The greatest beneficiaries of those instruments are Mooseheart's youngest band members. Schmidt said that when initially learning to play, a properly functioning instrument can make a massive difference in the sound quality made by the player. Most Mooseheart students come to the campus without any prior musical training or experience.

Students can join Mooseheart's band in fifth grade, though Schmidt will sometimes take a fourth-grader who he feels can handle the work. Here, too, the new instruments purchased with grant money have been integral.

“If the child is given a woodwind instrument and the pads are not sitting correctly, it's nearly impossible to get the correct sound,” Schmidt said. “I had a student this year who literally had a screw loose — on a good horn. The student came to me, after trying for three weeks and not being able to make a sound. She thought it was something she was doing wrong and it was something as simple as that.”

And the band sounded like its usual spectacular self in this year's concert, mixing traditional Christmas music with a medley of songs from the “Pirates of the Caribbean” movie franchise, as well as a medley of songs from the motion picture “Titanic.”

“I thought this was one of our best Christmas concerts,” said Schmidt, who has taught instrumental music at Mooseheart since his arrival in 1988. “I think we have 25 kids out of 58 who are first-year players. That's a huge amount of younger players, and to consider how well we played, I think that's a testament to how hard they've worked.”

Mooseheart's choir, under the direction of Kristin Shuman, has more than doubled in size and sang a series of Christmas-oriented songs. Taken together with the band and a 14-member introductory band that performed, nearly 80 students performed in the concert — more than half the school population.

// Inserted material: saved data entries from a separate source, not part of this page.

(** * NeoPixel run-length decoder: a shallow embedding and its properties

    The repository holds two sketches of the same WS2812B driver:

    - the sketch in which mode 00 is [MODE_GAP] (a run of black pixels, no
      parameter bytes; [LEDInit], [LEDStep], [LEDShow]);
    - [neopixel.ino], in which mode 00 is [MODE_PULSE] (nine parameter bytes,
      decoded by [LEDInit] only) and which adds [LEDPulse].

    Their [LEDStep] and [LEDShow] differ in one [case] of the [switch]; the
    embedding takes the sketch as a parameter and follows each function text
    line by line.  The record has the fields of neopixel.ino; the structure of
    the other sketch lacks the direction and the start and end colours, which
    its functions never touch.

    Conventions. C integers are [Z] with the conversions written out: [u8] is
    the conversion to [byte]/[unsigned char], [s8] the conversion to
    [signed char].  Flash is a total function from addresses to contents (a
    read never fails on the device, it returns whatever is stored there); the
    pointers [pRLEStart] and [pRLE] are addresses, taken as unbounded
    integers.  Every fetch of a program byte is recorded in a log, so that
    statements about the addresses the decoder touches can be made about the
    very definitions that compute the colours. *)

From Stdlib Require Import ZArith List Lia Bool.
Import ListNotations.
Open Scope Z_scope.

(** ** Macros of the sketches *)

Definition MODE_MASK : Z := 0xc0.
Definition LENGTH_MASK : Z := 0x3f.
Definition MODE_GAP : Z := 0.
Definition MODE_PULSE : Z := 0.
Definition MODE_SIMPLE : Z := 0x40.
Definition MODE_GRADIENT : Z := 0x80.
Definition MODE_END : Z := 0xc0.

(** Which sketch a function text is taken from. *)
Inductive sketch : Type :=
| GapSketch     (* mode 00 = MODE_GAP *)
| PulseSketch.  (* neopixel.ino, mode 00 = MODE_PULSE *)

(** ** C integer conversions *)

(** Conversion to an 8-bit unsigned type. *)
Definition u8 (x : Z) : Z := x mod 256.

(** Conversion to [signed char] (two's complement, as avr-gcc does). *)
Definition s8 (x : Z) : Z :=
  let y := x mod 256 in if y <? 128 then y else y - 256.

(** The [int] value of a C comparison or logical operator. *)
Definition c_bool (t : bool) : Z := if t then 1 else 0.

(** ** The LEDSTRING structure *)

Record LEDSTRING : Type := mkLEDSTRING {
  iLen : Z;        (* number of LEDs in the string *)
  lastOP : Z;      (* last operation *)
  pRLEStart : Z;   (* address of the start of the run-length data *)
  pRLE : Z;        (* address of the current spot in the data *)
  iCount : Z;      (* remaining count in the current operation *)
  iDir : Z;        (* direction for pulse (0 = positive, 1 = negative) *)
  r : Z; g : Z; b : Z;        (* current colour *)
  dr : Z; dg : Z; db : Z;     (* colour deltas (signed char) *)
  sr : Z; sg : Z; sb : Z;     (* starting colour values (pulse) *)
  er : Z; eg : Z; eb : Z      (* ending colour values (pulse) *)
}.

(** The result of [memset(pString, 0, sizeof(LEDSTRING))]. *)
Definition zeroed : LEDSTRING :=
  mkLEDSTRING 0 0 0 0 0 0 0 0 0 0 0 0 0 0 0 0 0 0.

(** Field assignments. *)
Definition set_iLen (st : LEDSTRING) (v : Z) : LEDSTRING :=
  mkLEDSTRING v (lastOP st) (pRLEStart st) (pRLE st) (iCount st) (iDir st)
    (r st) (g st) (b st) (dr st) (dg st) (db st)
    (sr st) (sg st) (sb st) (er st) (eg st) (eb st).

Definition set_lastOP (st : LEDSTRING) (v : Z) : LEDSTRING :=
  mkLEDSTRING (iLen st) v (pRLEStart st) (pRLE st) (iCount st) (iDir st)
    (r st) (g st) (b st) (dr st) (dg st) (db st)
    (sr st) (sg st) (sb st) (er st) (eg st) (eb st).

Definition set_pRLEStart (st : LEDSTRING) (v : Z) : LEDSTRING :=
  mkLEDSTRING (iLen st) (lastOP st) v (pRLE st) (iCount st) (iDir st)
    (r st) (g st) (b st) (dr st) (dg st) (db st)
    (sr st) (sg st) (sb st) (er st) (eg st) (eb st).

Definition set_pRLE (st : LEDSTRING) (v : Z) : LEDSTRING :=
  mkLEDSTRING (iLen st) (lastOP st) (pRLEStart st) v (iCount st) (iDir st)
    (r st) (g st) (b st) (dr st) (dg st) (db st)
    (sr st) (sg st) (sb st) (er st) (eg st) (eb st).

Definition set_iCount (st : LEDSTRING) (v : Z) : LEDSTRING :=
  mkLEDSTRING (iLen st) (lastOP st) (pRLEStart st) (pRLE st) v (iDir st)
    (r st) (g st) (b st) (dr st) (dg st) (db st)
    (sr st) (sg st) (sb st) (er st) (eg st) (eb st).

Definition set_iDir (st : LEDSTRING) (v : Z) : LEDSTRING :=
  mkLEDSTRING (iLen st) (lastOP st) (pRLEStart st) (pRLE st) (iCount st) v
    (r st) (g st) (b st) (dr st) (dg st) (db st)
    (sr st) (sg st) (sb st) (er st) (eg st) (eb st).

Definition set_rgb (st : LEDSTRING) (vr vg vb : Z) : LEDSTRING :=
  mkLEDSTRING (iLen st) (lastOP st) (pRLEStart st) (pRLE st) (iCount st)
    (iDir st) vr vg vb (dr st) (dg st) (db st)
    (sr st) (sg st) (sb st) (er st) (eg st) (eb st).

Definition set_deltas (st : LEDSTRING) (vr vg vb : Z) : LEDSTRING :=
  mkLEDSTRING (iLen st) (lastOP st) (pRLEStart st) (pRLE st) (iCount st)
    (iDir st) (r st) (g st) (b st) vr vg vb
    (sr st) (sg st) (sb st) (er st) (eg st) (eb st).

Definition set_start (st : LEDSTRING) (vr vg vb : Z) : LEDSTRING :=
  mkLEDSTRING (iLen st) (lastOP st) (pRLEStart st) (pRLE st) (iCount st)
    (iDir st) (r st) (g st) (b st) (dr st) (dg st) (db st)
    vr vg vb (er st) (eg st) (eb st).

Definition set_end (st : LEDSTRING) (vr vg vb : Z) : LEDSTRING :=
  mkLEDSTRING (iLen st) (lastOP st) (pRLEStart st) (pRLE st) (iCount st)
    (iDir st) (r st) (g st) (b st) (dr st) (dg st) (db st)
    (sr st) (sg st) (sb st) vr vg vb.

(** The colour handed to [LEDSendColor]. *)
Definition color : Type := (Z * Z * Z)%type.

Definition CurrentColor (st : LEDSTRING) : color := (r st, g st, b st).

(** ** Reads of flash, with the program fetches logged *)

(** A computation returns its value and the program addresses it fetched, in
    order. *)
Definition Rd (A : Type) : Type := (A * list Z)%type.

Mooseheart began the 2010-2011 school year with 150 students in fifth through 12th grades.

“That is a huge percentage of our population that is involved in music,” Schmidt said. “In a larger high school, if you had 10 percent of the population involved in the music program, you'd consider that to be a great thing.”

In addition to the support of the foundations that helped supply new instruments for the band, Schmidt took time to single out the Women of the Moose for their continued and unwavering support of the music program.

“It goes from the top from Grand Chancellor Barb McPherson all the way down to all the women who hold bake sales and do things in their Moose Lodges and raise money at the local level,” Schmidt said. “It is a unique situation, and every person across the continent who contributes makes such a huge difference.”

Founded in 1913, Mooseheart is supported completely through private donations, the great majority of which come from the 1.1 million men and women of the Moose fraternal organization in more than 1,700 lodges and 1,600 chapters throughout the U.S., Canada, Great Britain and Bermuda. Moose International headquarters is located on the Mooseheart campus.

Since its founding, Mooseheart has operated a complete, accredited kindergarten through high school academic program, plus art, music, vocational training and interscholastic sports. It is an extremely nurturing and student-tailored program, with an average student-teacher ratio of 12 to 1.

Mooseheart is currently home to roughly 230 students, ranging in age from preschoolers to high school seniors. Applications for admission to Mooseheart are considered from any family whose children are, for whatever reason, lacking a stable home environment.